[[ Provided data, beginning ]]

Lemma complete_step_winv home s r st o now :
  winv home s r -> s.(outstanding) = Some st -> heard_ok home r st o ->
  winv home (complete_step (clear_out s) st o now) r.
Proof.
  intros Hw Hout Hh.
  assert (Hfail : forall e, winv home (fail (clear_out s) e now) r) by (intros; by apply fail_winv).
  assert (Hother : power_op st = None -> break_op st = None -> winv home (clear_out s) r).
  { intros H1 H2. by eapply clear_other. }
  assert (Hpo : break_op st = None ->
    reg_inv (break_tgt s) (h_break_in home) (v_answered (break_view s)) (r_break_in r)).
  { intros H. apply reg_other; [apply Hw|]. cbn. by rewrite Hout. }
  assert (Hbo : power_op st = None ->
    reg_inv (power_tgt s) (h_power home) (v_answered (power_view s)) (r_power r)).
  { intros H. apply reg_other; [apply Hw|]. cbn. by rewrite Hout. }
  pose proof (wi_struct _ _ _ Hw) as Hs.
  assert (Hovp : v_out (power_view s) = power_op st) by (cbn; by rewrite Hout).
  assert (Hovb : v_out (break_view s) = break_op st) by (cbn; by rewrite Hout).
  destruct st; cbn in Hovp, Hovb.
  - (* Status *) destruct o; try apply Hfail. apply on_status_winv; auto.
    intros j Hj. change (plan s = [PowerAtMost (clamp_of s)]).
    destruct (si_send _ Hs j Hj) as [[_ ?]|[[? _]|[(? & _ & ? & _)|(_ & ? & _)]]]; congruence.
  - (* SnapPower *) destruct o as [| |p| | |]; try apply Hfail. cbn [complete_step].
    destruct (clear_out_sinv s Hs) as [H1 H2 H3 H4 H5]. split; [by split| |exact (Hpo eq_refl)].
    exact (reg_snapped _ _ (wi_power _ _ _ Hw) Hovp Hh).
  - (* SnapBreakIn *) destruct o as [| | |k| |]; try apply Hfail. destruct Hh. by apply snap_break_in_winv.
  - (* SetPower *) destruct o; try apply Hfail. apply clear_out_winv; [done| |by apply Hpo].
    apply reg_acked; [apply Hw|]. cbn. by rewrite Hovp.
  - (* VerifyPower *) destruct o as [| |p| | |]; try apply Hfail. cbn [complete_step].
    destruct (Z.eqb_spec p want) as [->|_]; [|apply Hfail].
    apply clear_out_winv; [done| |by apply Hpo]. by eapply reg_verified; [apply Hw| |].
  - (* SetBreakIn *) destruct o; try apply Hfail. apply clear_out_winv; [done|by apply Hbo|].
    apply reg_acked; [apply Hw|]. cbn. by rewrite Hovb.
  - (* VerifyBreakIn *) destruct o as [| | |k| |]; try apply Hfail. cbn [complete_step].
    case_bool_decide as Hk; [subst want|apply Hfail].
    apply clear_out_winv; [done|by apply Hbo|]. by eapply reg_verified; [apply Hw| |].
  - (* PowerAtMost *) destruct o; try apply Hfail. cbn [complete_step].
    specialize (Hother eq_refl eq_refl). destruct (max <? p); [|done].
    destruct (activity s) as [| |j| |] eqn:Ha; try (by eapply begin_stop_winv);
      (unfold begin_stop; cbn [activity clear_out set_outstanding]; rewrite Ha;
       by apply start_restore_winv).
  - (* WaitReady *) destruct o as [| | | |[]|]; try apply Hfail;
      [exact (Hother eq_refl eq_refl)|exact (wait_again_winv home s r _ Hw Hout)].
  - (* WaitKeyed *) destruct o; apply Hfail.
  - (* CheckSpeed *) destruct o; try apply Hfail. apply on_speed_winv; auto.
  - (* Send *) destruct o; try apply Hfail. apply on_sent_winv; auto.
  - (* Stop *) destruct o; try apply Hfail. cbn [complete_step].
    specialize (Hother eq_refl eq_refl). case_bool_decide; auto with cw.
Qed.

(** The supervisor hears the outcome. *)
Theorem complete_winv home s r st o now :
  winv home s r -> s.(outstanding) = Some st -> heard_ok home r st o -> winv home (complete s o now) r.
Proof.
  intros Hw Hout Hh. unfold complete. rewrite Hout. fold (clear_out s).
  pose proof (complete_step_winv home s r st o now Hw Hout Hh) as Hc.
  destruct o; try exact Hc. by apply fail_winv.
Qed.

(** ** Driving *)

Lemma check_timers_winv home s r now :
  winv home s r -> s.(outstanding) = None -> winv home (check_timers s now) r.
Proof.
  intros Hw Hout. unfold check_timers. destruct (activity s) as [| |j| |] eqn:Ha; try done.
  - destruct (arm_held s); [|done]. case_match; [|done]. apply start_restore_winv; [done|]. by rewrite Hout.
  - case_match; [|done]. by eapply begin_stop_winv.
Qed.

Lemma check_timers_out s now : (check_timers s now).(outstanding) = s.(outstanding).
Proof.
  unfold check_timers. destruct (activity s) as [| |j| |] eqn:Ha; try done.
  - destruct (arm_held s); [|done]. case_match; [|done].
    by destruct (start_restore_fields s IdleTimeout None) as (_ & _ & _ & -> & _).
  - case_match; [|done].
    match goal with |- outstanding (begin_stop _ ?r ?m ?t) = _ =>
      destruct (begin_stop_fields s r m t j Ha) as ([-> _ _ _ _ _] & _) end. done.
Qed.

(** Ending a job with the arm still held. *)
Lemma end_job_idle_winv home s r job reason m now :
  winv home s r -> holding s = true -> s.(outstanding) = None -> s.(plan) = [] ->
  winv home (update_arm (fun a => with_last_activity a now)
               (end_job (set_activity s Idle) job reason m)) r.
Proof.
  intros Hw Hh Hout Hpl. apply update_arm_winv, last_sender_winv, notices_winv.
  eapply winv_held_frame; [exact Hw|exact Hh| | |by split].
  - unfold holding in *. cbn. by apply andb_true_iff in Hh as [-> _].
  - split; cbn; rewrite ?Hpl, ?Hout; done.
Qed.

Lemma held_of_stopping s j rs m t :
  sinv s -> s.(activity) = Stopping j rs m t -> holding s = true.
Proof.
  intros Hs Ha. pose proof (si_arm _ Hs) as H. unfold arm_ok in H. rewrite Ha in H.
  unfold holding. by rewrite Ha, H.
Qed.

(** The end of an arm's plan: both settings were read back as set. *)
Lemma finish_arming_winv home s r t o c cap w now :
  winv home s r -> s.(activity) = Arming t o c cap w -> s.(plan) = [] -> s.(outstanding) = None ->
  winv home (finish s now).1 r.
Proof.
  intros [Hs Hp Hb] Ha Hpl Hout. unfold finish. rewrite Ha. cbn [fst].
  split.
  - split; cbn; rewrite ?Hpl, ?Hout; done.
  - pose proof (reg_armed _ Hp) as H. cbn in H. unfold phase_of in H. rewrite Ha, Hpl, Hout in H.
    unfold power_view, v_to_armed, phase_of in *. cbn in *. rewrite Hpl, Hout in *. by apply H.
  - pose proof (reg_armed _ Hb) as H. cbn in H. unfold phase_of in H. rewrite Ha, Hpl, Hout in H.
    unfold break_view, v_to_armed, phase_of in *. cbn in *. rewrite Hpl, Hout in *. by apply H.
Qed.

(** The end of a restore's plan: both settings were read back as they were. *)
Lemma finish_restored_winv home s r rs t n e now :
  winv home s r -> s.(activity) = Restoring rs t n e None -> s.(plan) = [] -> s.(outstanding) = None ->
  winv home (finish s now).1 r.
Proof.
  intros [Hs Hp Hb] Ha Hpl Hout. unfold finish. rewrite Ha. cbn [fst].
  set (q := note (Restored rs) _).
  assert (Hq : winv home q r).
  { split.
    - split; cbn; rewrite ?Hpl, ?Hout; done.
    - pose proof (reg_restored _ Hp) as H. cbn in H. unfold phase_of in H. rewrite Ha, Hpl, Hout in H.
      unfold power_view, v_reset, phase_of in *. cbn in *. rewrite Hpl, Hout in *. by apply H.
    - pose proof (reg_restored _ Hb) as H. cbn in H. unfold phase_of in H. rewrite Ha, Hpl, Hout in H.
      unfold break_view, v_reset, phase_of in *. cbn in *. rewrite Hpl, Hout in *. by apply H. }
  destruct t; [|done]. by apply notices_winv.
Qed.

[[ Provided data, end ]]

§ Exercise instructions
Filter the records above for "eapply" and copy every matching line.

§ Reply
  { intros H1 H2. by eapply clear_other. }
    apply clear_out_winv; [done| |by apply Hpo]. by eapply reg_verified; [apply Hw| |].
    apply clear_out_winv; [done|by apply Hbo|]. by eapply reg_verified; [apply Hw| |].
    destruct (activity s) as [| |j| |] eqn:Ha; try (by eapply begin_stop_winv);
  - case_match; [|done]. by eapply begin_stop_winv.
  eapply winv_held_frame; [exact Hw|exact Hh| | |by split].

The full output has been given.